How to Avoid Injuries with Minimal Running Shoes
The minimal running shoe boom, although it's one that we welcome, is nonetheless creating some meaningful questions and discussions. I am hearing reports that there are indeed a rash of new types of running injuries from people running in minimal shoes, or should I say, running too much, too quickly and with improper biomechanics, in minimal running shoes.
Always in search of the magic bullet, people tend to go to extremes when they hear of something promising. It happens with diets, with politics, and in this case, with running shoes.
We have been advocating for more minimal running shoes since 1999. However, always with the caveat of one of ChiRunning and ChiWalking’s main tenets: Gradual Progress. Putting on a pair of minimal running shoes does not change years of movement patterns you have established. The idea that running without shoes or with a more minimal running shoe will save you from injury is, in many cases, wishful thinking. It can also be harmful to your body.
Here are some tips for avoiding the overuse injuries that can plague minimalist or barefoot runners:
- Take it slowly and don’t expect to get started running your current mileage as you switch from your current shoes to barefoot or minimalist shoes.
- If you’re transitioning to a barefoot running technique, do it on a hard surface or a track and not on grass (contrary to popular opinion). That’s because grass offers such a soft surface that it’s difficult to tell if you’re heel striking. Running on a hard surface will give you immediate running technique feedback and “force” you to land softly or suffer the pain.
- If you go cold turkey and toss your old shoes in trade for minimalist or barefoot running, start by running very short distance intervals, like 200m or less, just to see how it feels. Then walk for the same amount. This helps toughen your feet without creating as much impact as running. Do this switching back and forth between walking and running as your body allows. The 10% increase rule definitely applies here … start with very short runs and add no more than 10% of an increase in mileage (or time on your feet) in one week.
- Be very cautious if you’re switching to minimalist or barefoot running if your BMI is 25 or higher, as the increase of impact to unprotected feet magnifies significantly if you’re overweight. If your BMI is 30+ you might consider losing some weight before switching to the minimalist approach. Walking in minimalist shoes should be fine, as long as you increase your mileage slowly.
- For at least the first month, do most, if not all, minimalist or barefoot runs on level ground, not on hills. Running uphill places increased stress on your Achilles tendons and running downhills places more impact and stress on your plantar fascia, the soft tissues of the bottoms of your feet, your calves and your shins.
- Make sure you are running with biomechanically correct running form on the first day of your switch to minimalist or barefoot running; shorten your stride, land midfoot or forefoot/midfoot, keep your knees bent and relax your lower legs throughout your stride cycle, and maintain good posture with a gentle forward lean at the ankles. Better yet, sign up for a ChiRunning class or contact a local ChiRunning certified instructor.
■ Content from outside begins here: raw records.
(** ** Revocation *)

Lemma revoke_device_Ok id s s' u : revoke_device id s = (Ok u, s') → ∃ r, t_device (db s') !! id = Some r ∧ revoked r.
Proof.
  intros (s1 & Hm)%retry_last. unfold revoke_device_once in Hm.
  apply st_bind_Ok_inv in Hm as (n & s2 & (s3 & Hm & Hd)%transaction_Ok & Hn%still_notify). rewrite Hn, Hd.
  apply st_bind_Ok_inv in Hm as (u1 & s4 & Hb%begin_Ok & Hm). apply st_bind_Ok_inv in Hm as (o & s5 & [-> Hq]%query_Ok & Hm).
  apply st_bind_Ok_inv in Hm as (v & s6 & Hv & Hm). rewrite Hb in Hv. destruct (get_device id (db s1)) as [v'|] eqn:Hg; [|done].
  injection Hv as <- <-. apply get_device_row in Hg as (r & Hr & _).
  apply st_bind_Ok_inv in Hm as (u2 & s7 & Hu%run_Ok & Hm). apply st_bind_Ok_inv in Hm as (u3 & s8 & Hbump & [= _ <-]).
  apply st_bind_Ok_inv in Hbump as (a & s9 & Hx%execute_Ok & [= _ <-]). exists (revoked_row r). split; [|by unfold revoked].
  assert (t_device (db s9) = t_device (db s7)) as ->.
  { unfold bump_network_epoch in Hx. destruct (t_network (db s7) !! _); [destruct (_ <? _)|]; [|done|]; by injection Hx as <- _. }
  rewrite Hu, Hq, Hb. cbn. by rewrite lookup_alter_eq, Hr.
Qed.

(** C24.  Revocation is permanent: once a device has been revoked, after any further requests
    and failures its row is a tombstone without address and credential, no credential is
    accepted for it, it is given no configuration, and it is in the view of no network, so
    that no other device has it as a peer. *)
Theorem sql_revocation_permanent id s s1 qs :
  db_ok (db s) → revoke_device id s = (Ok tt, s1) →
  (∃ r, t_device (db (run qs s1)) !! id = Some r ∧ revoked r) ∧ get_device_token id (db (run qs s1)) = None ∧
  (∀ c s', device_config id (run qs s1) ≠ (Ok c, s')) ∧ ∀ n, v_devices (view n (db (run qs s1))) !! id = None.
Proof.
  intros Hok Hrev. assert (db_ok (db s1)) as Hok1 by (destruct (intact_revoke_device id s _ _ Hok Hrev) as [[Hs _] _]; auto).
  destruct (revoke_device_Ok _ _ _ _ Hrev) as (r & Hr & Hrv). destruct (run_sound qs s1 Hok1) as (Hok' & _ & Hrows).
  destruct (Hrows id r Hr) as (r' & Hr' & Hk). pose proof (revoked_kept _ _ Hrv Hk) as Hrv'. specialize (Hok' Hok1).
  assert (is_active r' = false) as Ha by (unfold is_active; destruct Hrv' as (-> & _); done). split_and!.
  - eauto.
  - unfold get_device_token. rewrite Hr'. cbn. by rewrite Ha.
  - intros c s' (_ & _ & (q & Hq & Hqa & _) & _)%device_config_view; [congruence|done].
  - intros n. cbn. rewrite lookup_omap, Hr'. cbn. unfold device_view. by rewrite Ha.
Qed.

(** ** Retries *)

(** C27.  A retried operation is run at most eight times, and at most three times when only
    contention is retried: more fuel than that changes nothing, whatever the operation
    does. *)
Theorem retry_terminates {A} (m : st (SqlStore W) SqlStoreError A) extra s :
  (∀ legacy, retry_loop (8 + extra) 0 legacy m s = retry legacy m s) ∧
  retry_loop (3 + extra) 0 false m s = retry false m s.
Proof.
  assert (∀ fuel fuel' attempt (legacy : bool) s, (if legacy then 7 else 2) < Z.of_nat fuel + attempt → (fuel ≤ fuel')%nat →
    attempt ≤ (if legacy then 7 else 2) → retry_loop fuel' attempt legacy m s = retry_loop fuel attempt legacy m s) as Hfuel.
  { intros fuel. induction fuel as [|fuel IH]; intros fuel' attempt legacy s0 Hf Hle Hb; [destruct legacy; lia|].
    destruct fuel' as [|fuel']; [lia|]. cbn [retry_loop]. destruct (m s0) as [[a|[]|] s1]; try done.
    destruct (sqlite_busy e).
    - destruct (Z.leb_spec 2 attempt); [done|]. apply IH; [lia|lia|destruct legacy; lia].
    - destruct legacy; cbn [andb]; [|done]. destruct (retryable e); cbn [andb]; [|done].
      destruct (Z.ltb_spec attempt 7); [|done]. apply IH; lia. }
  split; [intros []; apply Hfuel; lia|]. unfold retry. rewrite (Hfuel 3%nat (3 + extra)%nat), (Hfuel 3%nat 8%nat) by lia. done.
Qed.

(** ** Enrolment *)

(** The row stored for an enrolled device. *)
Definition enrolled_row (v : Device) (token : string) (d : Db) : Prop :=
  ∃ r, t_device d !! d_id v = Some r ∧ row_device r = v ∧ is_active r = true ∧ w_auth_token r = Some token.

(** The device was active before: only its credential is new. *)
Definition enrolled_again (key : string) (v : Device) (token : string) (d d' : Db) : Prop :=
  (∃ r, t_device d !! d_id v = Some r ∧ row_device r = v ∧ is_active r = true ∧ w_wg_public_key r = key) ∧
  d' = set_device_token (d_id v) token d.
When approached mindfully, there is no reason why anyone should suffer an injury from switching to barefoot or minimalist running. Without the big, bulky shoes deadening your feet and controlling every move your feet will be able to truly sense what the ground feels like and respond accordingly, and in most cases, for the better. The key to making change safe and permanent is to allow Nature to set the pace by allowing your body to adapt at its own rate.